Could such a mechanism be at work in the brain?
A dynamic process
Recently, we were able to directly question neurons biology on this hypothesis. We focused on the primary visual cortex, a region on the surface of the brain that is essential for vision. Since the experiments of Hubel and Wiesel in 1959we know that the neurons of this region respond preferentially to the orientation of the contours in the image, for example that of a light bar which would be presented in front of our eyes.
To extend the scope of these seminal experiments in the neurosciences of vision, we have synthesized stimulation visuals in which we explicitly manipulate the precision of this orientation, like in the photos in the image below. Thus we add to the images a new dimension which represents the fact that a visual object can be more or less oriented by modifying the precision of this orientation. This can thus be transformed from a perfectly oriented bar, at an intermediate orientation, to a texture completely undirected.

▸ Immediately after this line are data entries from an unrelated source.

(* ===== verification/Ndjson.v ===== *)
(** * Proxies as lines of JSON (src/proxy.rs, [write_ndjson] and [read_ndjson])

    The text of one JSON value is serde_json's: [json_text] and [json_parse] are parameters, with
    what the code relies on of them as the predicate [text_ok]. A double need not be read back
    as it was written. *)
From S2P Require Import Prelude F64 Text Types Addr Proxy ProxyJson Http.
Open Scope Z_scope.

(** The errors of the reader: the line is not UTF-8, or not the JSON of a proxy. *)
Inductive NdjsonError := NotUtf8 | InvalidData.

Section ndjson.
Variables (json_text : json -> str) (json_parse : str -> option json).

Definition write_ndjson (ps : list Proxy) : str := concat (map (fun p => json_text (serialize p) ++ [LF]) ps).
Definition read_line (line : str) : result (option Proxy) NdjsonError :=
  if negb (is_utf8 line) then Err NotUtf8
  else if decide (trim line = []) then Ok None
  else match json_parse line ≫= deserialize with Some p => Ok (Some p) | None => Err InvalidData end.
Fixpoint read_lines (ls : list str) : result (list Proxy) NdjsonError :=
  match ls with
  | [] => Ok []
  | line :: ls =>
      let! got := read_line line in
      let! rest := read_lines ls in
      Ok (option_list got ++ rest)
  end.
Definition read_ndjson (text : str) : result (list Proxy) NdjsonError := read_lines (lines text).

(** ** Reading what was written *)
Variable reread : f64 -> f64.
Fixpoint map_floats (j : json) : json :=
  match j with
  | JFloat x => JFloat (reread x)
  | JArr l => JArr (map map_floats l)
  | JObj l => JObj (map (fun kv => (kv.1, map_floats kv.2)) l)
  | j => j
  end.
Definition text_ok (p : Proxy) : Prop :=
  let s := json_text (serialize p) in
  json_parse s = Some (map_floats (serialize p)) /\ LF ∉ s /\ CR ∉ s /\ is_utf8 s = true /\ trim s <> [].
(** A proxy the format can carry: its address reads back, its integers have their widths. *)
Definition savable (p : Proxy) : Prop :=
  ip_parse (ip_show (p_host p)) = Some (p_host p) /\ 0 <= p_port p < 2 ^ 16 /\
  forall a, p_asn p = Some a -> 0 <= asn_number a < 2 ^ 32.

Abbreviation fields l := (map (fun kv : str * json => (kv.1, map_floats kv.2)) l).
Lemma field_floats k l : field k (fields l) = map_floats <$> field k l.
Proof. induction l as [|[k' v] l IH]; simpl; [done|]. by case_decide. Qed.
Lemma str_field_floats k l : str_field k (fields l) = str_field k l.
Proof. unfold str_field. rewrite field_floats. by destruct (field k l) as [[]|]. Qed.
Lemma opt_str_field_floats k l : opt_str_field k (fields l) = opt_str_field k l.
Proof. unfold opt_str_field. rewrite field_floats. by destruct (field k l) as [[]|]. Qed.
Lemma uint_field_floats hi k d l : uint_field hi k d (fields l) = uint_field hi k d l.
Proof. unfold uint_field. rewrite field_floats. by destruct (field k l) as [[]|]. Qed.
Lemma obj_field_floats k l : obj_field k (fields l) = (fun o => fields o) <$> obj_field k l.
Proof. unfold obj_field. rewrite field_floats. by destruct (field k l) as [[]|]. Qed.

Lemma read_type_floats j : read_type (map_floats j) = read_type j.
Proof.
  destruct j as [| | | | |l]; try done. simpl. rewrite field_floats, str_field_floats.
  by destruct (field (lit "type") l) as [[]|].
Qed.
Lemma read_geo_floats l : read_geo (fields l) = read_geo l.
Proof.
  unfold read_geo. rewrite obj_field_floats. destruct (obj_field (lit "geo") l) as [geo|]; [|done]. cbn [fmap option_fmap option_map].
  rewrite obj_field_floats. destruct (obj_field (lit "country") geo) as [country|]; [|done]. cbn [fmap option_fmap option_map].
  rewrite !str_field_floats, obj_field_floats. repeat (case_match; [|done]).
  destruct (obj_field (lit "region") geo) as [region|]; [|by simplify_eq]. cbn [fmap option_fmap option_map] in *. simplify_eq.
  by rewrite !str_field_floats, opt_str_field_floats.
Qed.
Lemma read_asn_floats l : read_asn (fields l) = read_asn l.
Proof.
  unfold read_asn. rewrite field_floats. destruct (field (lit "asn") l) as [[]|]; try done. cbn.
  by rewrite uint_field_floats, opt_str_field_floats.
Qed.
Lemma mapM_types_floats l : mapM read_type (map map_floats l) = mapM read_type l.
Proof. induction l as [|j l IH]; [done|]. cbn [map mapM]. by rewrite read_type_floats, IH. Qed.
Lemma deserialize_floats j : deserialize (map_floats j) = deserialize j.
Proof.
  destruct j as [| | | | |l]; try done. unfold deserialize. cbn [map_floats].
  rewrite !field_floats, uint_field_floats, read_geo_floats, read_asn_floats.
  destruct (field (lit "host") l) as [[]|], (field (lit "types") l) as [[]|]; cbn [fmap option_fmap option_map map_floats];
    rewrite ?mapM_types_floats; done.
Qed.

(** A text of complete lines. *)
Definition text_of (ls : list str) : str := concat (map (fun s => s ++ [LF]) ls).
Definition plain_line (s : str) : Prop := LF ∉ s /\ CR ∉ s.
Lemma strip_cr_plain s : CR ∉ s -> strip_cr s = s.
Proof.
  intros Hn. unfold strip_cr. destruct (strip_suffix [CR] s) as [r|] eqn:E; [|done].
  apply strip_suffix_Some in E as ->. exfalso. apply Hn, elem_of_app. right. left.
Qed.
Lemma lines_text_of ls : Forall plain_line ls -> lines (text_of ls) = ls.
Proof.
  induction 1 as [|s ls [Hl Hc] _ IH]; [done|]. unfold text_of in *. cbn [map concat]. unfold lines in *.
  rewrite <- app_assoc. cbn [app]. rewrite split_char_app by done.
  pose proof (split_char_not_nil LF (concat (map (fun s => s ++ [LF]) ls))) as Hn.
  destruct (split_char LF _) as [|w ws]; [done|]. cbn [removelast last map app] in *.
  rewrite strip_cr_plain by done. f_equal. exact IH.
Qed.
Lemma read_saved p : text_ok p -> savable p -> read_line (json_text (serialize p)) = Ok (Some (persistent p)).
Proof.
  intros (Hj & _ & _ & Hu & Hb) (H1 & H2 & H3). unfold read_line. rewrite Hu. cbn [negb]. rewrite decide_False by done.
  rewrite Hj. cbn [mbind option_bind]. by rewrite deserialize_floats, deserialize_serialize.
Qed.
Lemma read_lines_app a b : read_lines (a ++ b) =
  let! x := read_lines a in let! y := read_lines b in Ok (x ++ y).
Proof.
  induction a as [|s a IH]; simpl; [by destruct (read_lines b)|]. rewrite IH.
  destruct (read_line s); [|done]. destruct (read_lines a); [|done]. destruct (read_lines b); [|done]. by rewrite app_assoc.
Qed.
Lemma read_lines_saved ps : Forall text_ok ps -> Forall savable ps ->
  read_lines (map (fun p => json_text (serialize p)) ps) = Ok (map persistent ps).
Proof.
  induction 1 as [|p ps Hp _ IH]; intros Hs; [done|]. apply Forall_cons in Hs as [Hs1 Hs]. cbn [map read_lines].
  by rewrite read_saved, IH.
Qed.

Lemma write_ndjson_text ps : write_ndjson ps = text_of (map (fun p => json_text (serialize p)) ps).
Proof. unfold write_ndjson, text_of. by rewrite map_map. Qed.
Lemma saved_plain ps : Forall text_ok ps -> Forall plain_line (map (fun p => json_text (serialize p)) ps).
Proof. intros Hl. apply Forall_map. eapply Forall_impl; [exact Hl|]. intros p (_ & ? & ? & _). by split. Qed.
Lemma read_written ps : Forall text_ok ps -> Forall savable ps -> read_ndjson (write_ndjson ps) = Ok (map persistent ps).
Proof.
  intros Ht Hs. unfold read_ndjson. rewrite write_ndjson_text, lines_text_of by by apply saved_plain. by apply read_lines_saved.
Qed.

(** A saved file reads back: one line a proxy, in order, each as its persistent part (host,
    port, geolocation, ASN and confirmed types, the statistics reset), and blank lines anywhere
    among them change nothing; a line that is not the JSON of a proxy fails the whole read,
    whatever comes after it. *)
Theorem ndjson_roundtrip : forall ps qs blanks bad rest,
  Forall text_ok (ps ++ qs) -> Forall savable (ps ++ qs) ->
  Forall (fun s => plain_line s /\ is_utf8 s = true /\ trim s = []) blanks ->
  Forall plain_line (bad :: rest) -> is_utf8 bad = true -> trim bad <> [] -> json_parse bad ≫= deserialize = None ->
  read_ndjson (write_ndjson (ps ++ qs)) = Ok (map persistent (ps ++ qs)) /\
  read_ndjson (write_ndjson ps ++ text_of blanks ++ write_ndjson qs) = Ok (map persistent (ps ++ qs)) /\
  read_ndjson (write_ndjson ps ++ text_of (bad :: rest)) = Err InvalidData.
Proof.
  intros ps qs blanks bad rest Ht Hs Hb Hbad Hu Ht' Hj.
  assert (forall a b, text_of a ++ text_of b = text_of (a ++ b)) as Ha
    by (intros a c; unfold text_of; by rewrite map_app, concat_app).
  pose proof Ht as [Ht1 Ht2]%Forall_app. pose proof Hs as [Hs1 Hs2]%Forall_app. split; [by apply read_written|].
  unfold read_ndjson. rewrite !write_ndjson_text, !Ha. rewrite !lines_text_of; [|repeat apply Forall_app_2; auto using saved_plain..].
  2: { eapply Forall_impl; [exact Hb|]. by intros s [? _]. }
  split.
  - rewrite !read_lines_app, !read_lines_saved by done.
    assert (read_lines blanks = Ok []) as ->; [|by rewrite map_app].
    clear -Hb. induction Hb as [|s l (_ & Hu & Hs) _ IH]; [done|]. simpl. unfold read_line.
    rewrite Hu. simpl. rewrite decide_True by done. by rewrite IH.
  - rewrite read_lines_app, read_lines_saved by done. simpl. unfold read_line at 1. rewrite Hu. simpl.
    rewrite decide_False by done. by rewrite Hj.
Qed.
End ndjson.

(** ** A saved file, with a printer that knows one proxy *)
Definition sample_line : str := lit "{8.8.8.8}".
Definition sample_text (j : json) : str := sample_line.
Definition sample_parse (s : str) : option json := if decide (s = sample_line) then Some (serialize sample) else None.
Lemma sample_savable : text_ok sample_text sample_parse (fun x => x) sample /\ savable sample.
Proof.
  split.
  - assert (map_floats (fun x => x) (serialize sample) = serialize sample) as Hid by (vm_compute; reflexivity).
    unfold text_ok. rewrite Hid. split; [reflexivity|]. split; [|split; [|split; [reflexivity|discriminate]]];
      apply (bool_decide_unpack _); vm_compute; exact I.
  - split; [vm_compute; reflexivity|]. split; [split; reflexivity || discriminate|].
    intros a [= <-]. split; reflexivity || discriminate.
Qed.
Lemma ndjson_roundtrip_witness :
  read_ndjson sample_parse (write_ndjson sample_text [sample; sample]) = Ok [persistent sample; persistent sample] /\
  read_ndjson sample_parse (write_ndjson sample_text [sample] ++ text_of [lit "nonsense"]) = Err InvalidData.
Proof.
  destruct sample_savable as [Ht Hs].
  assert (forall P : Proxy -> Prop, P sample -> Forall P ([sample] ++ [sample])) as Htwo by (intros P HP; by repeat apply Forall_cons_2).
  assert (Forall plain_line [lit "nonsense"]) as Hbad.
  { apply Forall_cons. split; [split|constructor]; apply (bool_decide_unpack _); vm_compute; exact I. }
  destruct (ndjson_roundtrip sample_text sample_parse (fun x => x) [sample] [sample] [] (lit "nonsense") []
    (Htwo _ Ht) (Htwo _ Hs) (Forall_nil_2 _) Hbad eq_refl ltac:(discriminate) eq_refl) as (H1 & _ & H3).
  split; [exact H1|exact H3].
Defined.
(* ===== verification/Regex.v ===== *)
(** * The regular expressions of the source (src/parse.rs, src/utils.rs)

    The patterns [IPV4], [PORT_RE] and [IPV6_CANDIDATE_RE] as syntax trees, a matcher with the
    documented semantics of the [regex] crate (the leftmost match, and of those the one a backtracking
    search finds first), and what the scanners of Provider.v find with it. A text is bytes, [\d] an ASCII
    digit: on a text that has other decimal digits the crate may match more. *)
From S2P Require Import Prelude F64 Text Types Addr Utils Proxy ProxyJson Http Negotiator Provider Judge Checker Ndjson Cli.
Open Scope Z_scope.

(** ** Syntax, language and matcher *)
Inductive re :=
| REps
| RSet (p : ascii -> bool)
| RCat (r s : re)
| RAlt (r s : re)
| RStar (r : re).
(** [r?], greedy. *)
Definition ROpt (r : re) : re := RAlt r REps.

Inductive matches : re -> str -> Prop :=
| m_eps : matches REps []
| m_set p c : p c = true -> matches (RSet p) [c]
| m_cat r s u v : matches r u -> matches s v -> matches (RCat r s) (u ++ v)
| m_left r s u : matches r u -> matches (RAlt r s) u
| m_right r s u : matches s u -> matches (RAlt r s) u
| m_stop r : matches (RStar r) []
| m_more r u v : matches r u -> matches (RStar r) v -> matches (RStar r) (u ++ v).

(** What may be left of the text after a match at its front, in the order of preference. *)
Fixpoint star (body : str -> list str) (fuel : nat) (s : str) : list str :=
  match fuel with
  | O => [s]
  | S fuel => concat (map (star body fuel) (List.filter (fun t => length t <? length s)%nat (body s))) ++ [s]
  end.
Fixpoint rests (r : re) (s : str) : list str :=
  match r with
  | REps => [s]
  | RSet p => match s with c :: s => if p c then [s] else [] | [] => [] end
  | RCat a b => concat (map (rests b) (rests a s))
  | RAlt a b => rests a s ++ rests b s
  | RStar a => star (rests a) (length s) s
  end.
(** [Regex::find_at]: the first position, from [i] on, where there is a match. *)
Fixpoint find_from (r : re) (i : nat) (s : str) : option (nat * nat) :=
  match rests r s with
  | t :: _ => Some (i, (i + (length s - length t))%nat)
  | [] => match s with [] => None | _ :: s => find_from r (S i) s end
  end.
Definition re_find_at (r : re) (text : str) (i : nat) : option (nat * nat) :=
  if (i <=? length text)%nat then find_from r i (drop i text) else None.

Fixpoint nullable (r : re) : bool :=
  match r with
  | REps | RStar _ => true
  | RSet _ => false
  | RCat a b => nullable a && nullable b
  | RAlt a b => nullable a || nullable b
  end.
(** No [c] can occur in a match; the pattern repeats nothing without bound. *)
Fixpoint excludes (c : ascii) (r : re) : bool :=
  match r with
  | REps => true
  | RSet p => negb (p c)
  | RCat a b | RAlt a b => excludes c a && excludes c b
  | RStar _ => false
  end.

Lemma nullable_matches r u : matches r u -> u = [] -> nullable r = true.
Proof.
  induction 1 as [| |r s u v _ IH1 _ IH2|r s u _ IH|r s u _ IH| |]; intros E; simpl in *; try done.
  - apply app_eq_nil in E as [-> ->]. by rewrite IH1, IH2.
  - by rewrite IH.
  - rewrite IH by done. apply orb_true_r.
Qed.
(** A repetition that matches something starts with something. *)
Lemma star_inv r u : matches (RStar r) u -> u <> [] -> exists v w, u = v ++ w /\ v <> [] /\ matches r v /\ matches (RStar r) w.
Proof.
  remember (RStar r) as q eqn:Eq. induction 1 as [| | | | | |r' v w Hv _ Hw IH]; simplify_eq; intros Hne; [done|].
  destruct (decide (v = [])) as [->|Hv']; [by apply IH|]. by exists v, w.
Qed.
Lemma elem_of_concat_map {A B} (f : A -> list B) l y : y ∈ concat (map f l) <-> exists x, x ∈ l /\ y ∈ f x.
Proof.
  rewrite !list_elem_of_In, <- flat_map_concat_map, in_flat_map. by setoid_rewrite list_elem_of_In.
Qed.
Lemma star_spec r body : (forall s t, t ∈ body s <-> exists u, s = u ++ t /\ matches r u) ->
  forall fuel s t, (length s <= fuel)%nat -> t ∈ star body fuel s <-> exists u, s = u ++ t /\ matches (RStar r) u.
Proof.
  intros Hbody. induction fuel as [|fuel IH]; intros s t Hl; cbn [star].
  - rewrite list_elem_of_singleton. split; [intros ->; exists []; split; [done|constructor]|].
    intros (u & -> & Hu). rewrite length_app in Hl. destruct u; [done|cbn in Hl; lia].
  - rewrite elem_of_app, elem_of_concat_map, list_elem_of_singleton.
    setoid_rewrite list_elem_of_In at 1. setoid_rewrite filter_In. setoid_rewrite <- list_elem_of_In. setoid_rewrite Nat.ltb_lt.
    split.
    + intros [(m & (Hm & Hlt) & Ht)| ->]; [|exists []; split; [done|constructor]].
      apply Hbody in Hm as (u & -> & Hu). apply IH in Ht as (v & -> & Hv); [|lia].
      exists (u ++ v). split; [by rewrite app_assoc|by constructor].
    + intros (u & -> & Hu). destruct (decide (u = [])) as [->|Hne]; [by right|left].
      destruct (star_inv _ _ Hu Hne) as (v & w & -> & Hv & Hm & Hw). exists (w ++ t).
      rewrite <- app_assoc in *. rewrite !length_app in *. destruct v as [|c v]; [done|]. cbn [length] in *.
      split; [split; [|lia]|]; [apply Hbody; by exists (c :: v)|]. apply IH; [rewrite length_app; lia|]. by exists w.
Qed.
(** The matcher finds exactly the words of the language. *)
Lemma rests_spec r s t : t ∈ rests r s <-> exists u, s = u ++ t /\ matches r u.
Proof.
  revert s t. induction r as [|p|a IHa b IHb|a IHa b IHb|a IHa]; intros s t; cbn [rests].
  - rewrite list_elem_of_singleton. split; [intros ->; exists []; split; [done|constructor]|].
    intros (u & -> & Hu). by inversion Hu.
  - destruct s as [|c s].
    { split; [by intros ?%elem_of_nil|]. intros (u & E & Hu). inversion Hu; subst. done. }
    destruct (p c) eqn:Hc.
    + rewrite list_elem_of_singleton. split; [intros ->; exists [c]; split; [done|by constructor]|].
      intros (u & E & Hu). inversion Hu; subst. by injection E.
    + split; [by intros ?%elem_of_nil|]. intros (u & E & Hu). inversion Hu; subst. injection E as <- <-. congruence.
  - rewrite elem_of_concat_map. setoid_rewrite IHa. setoid_rewrite IHb. split.
    + intros (m & (u & -> & Hu) & (v & -> & Hv)). exists (u ++ v). split; [by rewrite app_assoc|by constructor].
    + intros (u & -> & Hu). inversion Hu as [| |? ? v w Hv Hw| | | |]; subst. exists (w ++ t). rewrite <- app_assoc. split; [by exists v|by exists w].
  - rewrite elem_of_app, IHa, IHb. split.
    + intros [(u & -> & Hu)|(u & -> & Hu)]; exists u; (split; [done|]); [by apply m_left|by apply m_right].
    + intros (u & -> & Hu). inversion Hu; subst; [left|right]; by exists u.
  - by apply star_spec.
Qed.
(** Past a character that no match contains nothing is looked at. *)
Lemma rests_stop c r u t : excludes c r = true -> rests r (u ++ c :: t) = map (fun x => x ++ c :: t) (rests r u).
Proof.
  revert u. induction r as [|p|a IHa b IHb|a IHa b IHb|]; intros u He; cbn [rests excludes] in *; try done.
  - apply negb_true_iff in He. destruct u as [|d u]; cbn; [by rewrite He|]. by destruct (p d).
  - apply andb_prop in He as [Ha Hb]. rewrite IHa by done. induction (rests a u) as [|x l IHl]; [done|]. cbn.
    by rewrite map_app, IHb, IHl.
  - apply andb_prop in He as [Ha Hb]. by rewrite map_app, IHa, IHb.
Qed.

(** [find_at] is the leftmost match. *)
Lemma find_from_spec r s i :
  match find_from r i s with
  | Some (a, b) => exists v u t, s = v ++ u ++ t /\ a = (i + length v)%nat /\ b = (a + length u)%nat /\ matches r u /\
      head (rests r (u ++ t)) = Some t /\
      forall v' w, v = v' ++ w -> w <> [] -> rests r (w ++ u ++ t) = []
  | None => forall v u t, s = v ++ u ++ t -> ~ matches r u
  end.
Proof.
  assert (forall s t l i, rests r s = t :: l -> exists v u t', s = v ++ u ++ t' /\ i = (i + length v)%nat /\
    (i + (length s - length t))%nat = (i + length u)%nat /\ matches r u /\ head (rests r (u ++ t')) = Some t' /\
    forall v' w, v = v' ++ w -> w <> [] -> rests r (w ++ u ++ t') = []) as Hhere.
  { clear. intros s t l i Er. destruct (proj1 (rests_spec r s t) ltac:(rewrite Er; left)) as (u & E & Hu).
    exists [], u, t. split; [exact E|]. split; [cbn; lia|]. split; [rewrite E, length_app; lia|]. split; [done|].
    split; [by rewrite <- E, Er|]. intros v' w E' Hw. symmetry in E'. by apply app_eq_nil in E' as [_ ->]. }
  revert i. induction s as [|c s IH]; intros i; cbn [find_from]; (destruct (rests r _) as [|t l] eqn:Er; [|by eapply Hhere]).
  - intros v u t E Hu. symmetry in E. apply app_eq_nil in E as [-> E]. apply app_eq_nil in E as [-> ->].
    assert ([] ∈ rests r []) as H by (apply rests_spec; by exists []). rewrite Er in H. by apply elem_of_nil in H.
  - specialize (IH (S i)). destruct (find_from r (S i) s) as [[a b]|].
    + destruct IH as (v & u & t & -> & -> & -> & Hu & Hh & Hv). exists (c :: v), u, t. split_and!; try done; [cbn; lia|].
      intros v' w E Hw. destruct v' as [|d v']; [cbn in E; by subst w|]. injection E as <- E. by eapply Hv.
    + intros v u t E Hu. destruct v as [|d v]; [|injection E as <- E; by eapply IH].
      assert (t ∈ rests r (c :: s)) as H by (apply rests_spec; by exists u). rewrite Er in H. by apply elem_of_nil in H.
Qed.
Lemma re_find_range r text i a b : nullable r = false -> re_find_at r text i = Some (a, b) -> (i <= a < b)%nat /\ (b <= length text)%nat.
Proof.
  intros Hn. unfold re_find_at. destruct (Nat.leb_spec i (length text)) as [Hi|]; [|done]. intros E.
  pose proof (find_from_spec r (drop i text) i) as H. rewrite E in H. destruct H as (v & u & t & Es & -> & -> & Hu & _ & _).
  apply (f_equal length) in Es. rewrite length_drop, !length_app in Es.
  destruct u as [|c u]; [by rewrite (nullable_matches _ _ Hu eq_refl) in Hn|]. cbn in *. lia.
Qed.
Lemma with_sort_ok ps es k s : dash_ok ps es s -> dash_ok ps es (with_sort k s).
Proof.
  intros [H1 H2 H3 H4 H5]. split; simpl; [|apply sort_by_sorted; apply _| |done|done].
  - unfold sort_rows. by rewrite sort_by_perm.
  - unfold sort_rows. by rewrite sort_by_perm.
Qed.
Lemma select_ok ps es n s : (n <= length (d_rows s) - 1)%nat -> dash_ok ps es s -> dash_ok ps es (select n s).
Proof. intros Hn [H1 H2 H3 H4 H5]. by split. Qed.
Lemma on_key_ok ps es key s : dash_ok ps es s -> dash_ok ps es (on_key key s).2.
Proof.
  intros H. assert (dash_ok ps es (select_down s)) as Hd.
  { unfold select_down. destruct (d_rows s) eqn:E; [done|]. apply select_ok; [rewrite E; lia|done]. }
  assert (dash_ok ps es (select_up s)) as Hu.
  { apply select_ok; [|done]. pose proof (ok_selected _ _ _ H). lia. }
  destruct key; simpl; try done. repeat case_decide; simpl; try done; by apply with_sort_ok.
Qed.
Lemma dash_run_ok es : dash_ok (last_applied [] es) es (dash_run es).
Proof.
  induction es as [|e es IH] using rev_ind; [by split; simpl; try constructor|].
  unfold dash_run. rewrite fold_left_app. fold (dash_run es). simpl. rewrite last_applied_snoc.
  destruct e as [ps|key]; simpl.
  - split; simpl; [by unfold sort_rows; rewrite sort_by_perm|apply sort_by_sorted; apply _|lia| |done].
    intros k. rewrite samples_snoc. apply (history_push ps _ (fun k => samples k es)), IH.
  - destruct (on_key_ok _ _ key _ IH) as [H1 H2 H3 H4 H5]. split; try done.
    intros k. by rewrite samples_snoc, app_nil_r.
Qed.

This new dimension makes it possible, for example, to distinguish what is drawn by the sharp outline of a visual object compared to the texture of an object for which the precision is less (such as the texture on the right of the image). Those neurophysiology experiments revealed that when these stimulations are presented, the activity of the population of neurons gradually constructs a representation of the orientation, but also of its precision, and therefore of the degree of belief in this orientation. Our results also indicate that the neurons communicate with each other differentially according to this precision, in particular that a less fine precision integrates its information more slowly.
To intuitively understand this dynamic mechanism, one can imagine that like a painter adjusting a touch of paint on his work, the overall representation of our visual environment is gradually constructed from these fragments. In the future, new experiments are needed to better understand these mechanisms. In particular, we want to understand how we integrate information dynamically, in the constant flow of stimuli that our sensory system must process.
On the usefulness of chance
To conclude, we invoked chance to better understand the brain. Even if it can be a source of confusion, it is a mechanism in the face of which the brain does not remain passive, and it constitutes a central notion to give meaning to the complex mechanisms that take place there.
Thus, a better knowledge of chance allows the optimal integration of the “bits” of information distributed in our brain and eventually leading to a unified awareness of the world around us. Echoing Marivaux’s comedy, let’s hope that chance allows us to unite neuroscience and computer science to better understand intelligence.